Lorsqu'Hécate s'approcha du lébès, le feu naquit sous celui-ci, diffusant une chaleur surnaturelle. La lumière orangée donna un aspect plus jovial à la pièce, mais le feu changeait de couleur toutes les secondes. Hécate fit signe à Daímôn et Cupidon de s'asseoir sur les bancs en marbre blanc devant le lébès tandis qu'elle prenait place sur le trépied archaïque à l'opposé d'eux qui semblait fort inconfortable. Le liquide à l'intérieur du lébès se mit à bouillir, laissait une fumée blanche embaumer l'atmosphère d'odeurs exotiques inconnues – un détail qui sembla familier à Daímôn, fronçant les sourcils d'interrogation.
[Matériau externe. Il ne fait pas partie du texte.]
(* ===== verification/Ledger.v ===== *)
(** * The history a server writes

    The commands a server has executed, in the order it executed them, each with the
    reply it got and the changes it made.  [legal] says that this is a history of the
    abstract server of [Abstract]: replies and changes are what the commands mean in the
    map the changes before them made, at times that do not go back.  [ledger] ties a
    store to the changes: some of them, the first [m] at least, are durable.

    The lemmas take this from one command ([Refine]) to the loop of
    [Connection::on_bytes]: whatever bytes come in, the commands in them extend the
    history, and a process that dies on the way leaves a disk that recovers to a point
    of it. *)

From stdpp Require Import gmap.
From S2P Require Import Prelude Decimal Resp SortedMap Memtable WalCodec Posix Wal Sstable Compaction Store Command Abstract Connection LogGuard Session Crash Durable Footprint Refine Merging.

(** ** Histories of commands *)

Record exec := mkExec {
  x_cmd : Command;
  x_reply : resp_reply;
  x_changes : list change
}.

Definition state (V : bytes -> option Entry) (cs : list change) : bytes -> option Entry := foldl change_map V cs.

Definition effects (xs : list exec) : list change := concat (x_changes <$> xs).

(** The history [xs] of the abstract server from the map [V], all its readings of the
    clock between [lo] and [hi] and in order. *)
Fixpoint legal (fsync_name : bytes) (lo : Z) (V : bytes -> option Entry) (xs : list exec) (hi : Z) : Prop :=
  match xs with
  | [] => lo <= hi
  | x :: xs =>
      exists info τ mid, (forall i, lo <= τ i <= mid /\ τ i <= τ (S i)) /\
        abs_execute fsync_name info τ V (x_cmd x) = (x_reply x, x_changes x) /\
        legal fsync_name mid (state V (x_changes x)) xs hi
  end.

Lemma state_app V a b : state V (a ++ b) = state (state V a) b.
Proof. apply foldl_app. Qed.

Lemma effects_app xs ys : effects (xs ++ ys) = effects xs ++ effects ys.
Proof. unfold effects. by rewrite fmap_app, concat_app. Qed.

Lemma effects_snoc xs x : effects (xs ++ [x]) = effects xs ++ x_changes x.
Proof. rewrite effects_app. unfold effects at 2. cbn. by rewrite app_nil_r. Qed.

Lemma legal_order fs lo V xs hi : legal fs lo V xs hi -> lo <= hi.
Proof.
  revert lo V. induction xs as [|x xs IH]; intros lo V; [done|]. cbn [legal].
  intros (info & τ & mid & Hτ & _ & H). specialize (IH _ _ H). destruct (Hτ 0%nat). lia.
Qed.

Lemma legal_app fs lo V xs mid ys hi :
  legal fs lo V xs mid -> legal fs mid (state V (effects xs)) ys hi -> legal fs lo V (xs ++ ys) hi.
Proof.
  revert lo V. induction xs as [|x xs IH]; intros lo V; cbn [legal app].
  - intros Hle Hys. destruct ys as [|y ys]; cbn [legal] in *; [lia|].
    destruct Hys as (info & τ & m & Hτ & Ha & H). exists info, τ, m. split_and!; [|done|done].
    intros i. destruct (Hτ i). lia.
  - intros (info & τ & m & Hτ & Ha & H) Hys. exists info, τ, m. split_and!; [done|done|].
    apply IH; [done|]. unfold effects in Hys. cbn [fmap list_fmap concat] in Hys. by rewrite state_app in Hys.
Qed.

Lemma legal_later fs lo V xs hi hi' : hi <= hi' -> legal fs lo V xs hi -> legal fs lo V xs hi'.
Proof. intros Hh H. rewrite <- (app_nil_r xs). by eapply legal_app. Qed.

(** Entries put one after the other. *)
Lemma state_puts V ws k : state V (puts ws) k = after V ws k.
Proof.
  revert V. induction ws as [|[key e] ws IH]; intros V; [done|].
  cbn [puts fmap list_fmap]. unfold state. cbn [foldl change_map fst snd]. fold (state (after V [(key, e)]) (puts ws)).
  rewrite IH. change ((key, e) :: ws) with ([(key, e)] ++ ws). by rewrite after_app.
Qed.

(** The meaning of a command depends on the map only as far as it is a map. *)
Lemma count_live_ext keys : forall τ V V',
  (forall k, V k = V' k) -> count_live τ V keys = count_live τ V' keys.
Proof.
  induction keys as [|key keys IH]; intros τ V V' HV; [done|]. cbn [count_live]. unfold seen. rewrite HV.
  f_equal. by apply IH.
Qed.

Lemma abs_execute_ext fs info τ V V' c :
  (forall k, V k = V' k) -> abs_execute fs info τ V c = abs_execute fs info τ V' c.
Proof.
  intros HV. unfold abs_execute. case_match; [|done]. case_match. case_match; [|done].
  unfold abs_command, abs_get, abs_expire, abs_ttl, abs_incr, abs_del, abs_exists, seen.
  rewrite !HV, (count_removed_ext (drop 1 (args c)) τ V V'), (count_live_ext (drop 1 (args c)) τ V V') by done.
  done.
Qed.

(** ** A store and its history *)

Section ledger.
Context (E : env) (Hco : crash_only E) (Hck : clock_sane E) (kStartedMs : Z).
(** The map the history starts from, the changes made before the run, the time it starts
    at, the sequence numbers used by then, the options of the store and the policy of
    its log. *)
Context (V0 : bytes -> option Entry) (cs0 : list change) (T0 n0 : Z) (o : StoreOptions) (fs : bytes).
Lemma serves_feed g state data :
  serves (fun σ => inv false σ /\ conns_ (srv σ) !! g = Some state) (feed E kStartedMs g state data)
    (fun _ => inv false).
Proof using Hco Hck.
  intros σ [(steps & m & H & _) Hg]. pose proof H as [H1 H2 Hfin H3 H4 H5 H6 H7].
  destruct (H3 g) as (c & Hs & Hc). specialize (Hc _ Hg) as <-. pose proof (proj1 Hs) as Hwf.
  pose proof (wp_on_bytes_stands E Hco Hck kStartedMs V0 cs0 T0 n0 o fs _ (conn state) data (execs steps) m
    (store_ (srv σ)) (files σ) Hwf (H4 _ _ Hg) H7) as Hon. unfold wp in Hon.
  pose proof (quiet_feed E kStartedMs g state data σ) as [_ Hlog].
  destruct (on_bytes E kStartedMs (conn state) data (store_ (srv σ)) (files σ))
    as [[[[[b c'] st']|]|e|] w'] eqn:Hrun; cbn [fst snd] in Hon; [|done|..].
  2, 3: destruct Hon as (ys & Hr & Hys & Hcut & Hfa); unfold feed; rewrite Hrun; by eapply feed_ended.
  destruct Hon as (ys & Hok & Hst & Hmax).
  assert (sessions_by (owe (steps ++ [(Received g data, ys)])) (feed E kStartedMs g state data σ).2) as Hses.
  { apply (sessions_fed (owe steps) E kStartedMs _ (replied ys) g state data b c' st' w'); try done.
    - intros g' Hne. unfold owe. rewrite done_of_snoc. unfold done_step. cbn.
      by rewrite (proj2 (Z.eqb_neq g g')) by done.
    - apply owe_fed. }
  revert Hses Hlog. unfold feed. rewrite Hrun. cbv [put_conn mbind SM_bind server put_server]. cbn [fst snd].
  intros Hses Hlog. exists (steps ++ [(Received g data, ys)]), m. split; [|done]. constructor.
  - by rewrite fmap_app, H1.
  - eapply recorded_snoc; [done|done| |exact Hses]. by rewrite H1.
  - apply Forall_app. split; [done|]. by apply Forall_singleton.
  - exact Hses.
  - cbn. apply map_Forall_insert_2; [|done]. cbn. rewrite Hmax. exact (H4 _ _ Hg).
  - by eapply loop_inv_rel.
  - apply covers_snoc; [cbn; tauto|done].
  - rewrite execs_snoc. cbn [trace files srv set_conns store_]. eapply stands_mono; [apply oversized_app|exact Hst].
Qed.

Lemma serves_read_loop script g state :
  serves (fun σ => inv false σ /\ conns_ (srv σ) !! g = Some state) (read_loop E kStartedMs script g state)
    (fun _ => inv false).
Proof using Hco Hck.
  induction script as [|[[]|[|b data]] script IH]; cbn [read_loop];
    try (apply serves_ret; by intros σ [H _]); [|done|].
  - intros σ [H _]. by eapply inv_ended.
  - eapply serves_bind; [apply serves_feed|]. intros u. by apply serves_ret.
Qed.

Lemma serves_service g mask : serves (inv false) (service E N kStartedMs g mask) (fun _ => inv false).
Proof using Hco Hck.
  unfold service. apply serves_server. intros s. destruct (conns_ s !! g) as [state|] eqn:Hg.
  2: { apply serves_ret. by intros σ [H _]. }
  destruct (negb _).
  { eapply serves_bind; [eapply serves_weaken; [|done|apply (serves_close false)]; by intros σ [H _]|].
    intros u. by apply serves_ret. }
  destruct (negb _); [|apply serves_ret; by intros σ [H _]]. unfold read_available.
  eapply serves_bind.
  - apply (serves_bind _ _ _ (fun _ σ => inv false σ /\ conns_ (srv σ) !! g = Some state)).
    + intros σ [H <-]. split; [|done]. by apply (serves_next_call false σ).
    + intros n. apply serves_read_loop.
  - intros [].
    + by apply serves_ret.
    + eapply serves_bind; [apply (serves_close false)|]. intros u. by apply serves_ret.
Qed.

Lemma serves_handle_events events : forall touched,
  serves (inv false) (handle_events E N kStartedMs events touched) (fun _ => inv false).
Proof using Hco Hck.
  induction events as [|[g mask] events IH]; intros touched; cbn [handle_events]; [by apply serves_ret|].
  apply serves_server. intros s. apply (serves_weaken (inv false) _ _ (fun _ => inv false)); [by intros σ [H _]|done|].
  destruct (_ =? _).
  - unfold accept_ready. eapply serves_bind; [|intros u; apply IH].
    eapply serves_bind; [apply serves_next_call|]. intros n. apply serves_accept_loop.
  - eapply serves_bind; [apply serves_service|]. intros b. apply IH.
Qed.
La solution dans le chaudron avait une couleur verdâtre ; Daímôn ne s'attarda pas à savoir ce que c'était.
— Je vais avoir besoin de quelques gouttes de ton ichor, fit Hécate en matérialisant un poignard en argent dans sa main. Le sang d'un individu recèle toutes ses facultés, ses mémoires, ses origines...
— De la magie noire, je suppose, répliqua Daímôn perplexe.
L'idée de faire appel à de telles forces obscures le rebutait quelque peu. Les souvenirs du nécromant et de ses sbires cadavérés étaient restés bien ancrés en lui.
— Bien sûr ! répondit Hécate en souriant. Seul cet aspect de la Magie peut offrir des résultats convenables et exploitables, dirais-je même probants. Même si parfois cela s'avère dangereux – très souvent, en réalité. C'est ce qui m'a valu d'être à la fois haïe, crainte et vénérée par les mortels naguère, et les dieux aujourd'hui. Mais tu ne risques rien avec ce procédé. Maintenant, tends ta main.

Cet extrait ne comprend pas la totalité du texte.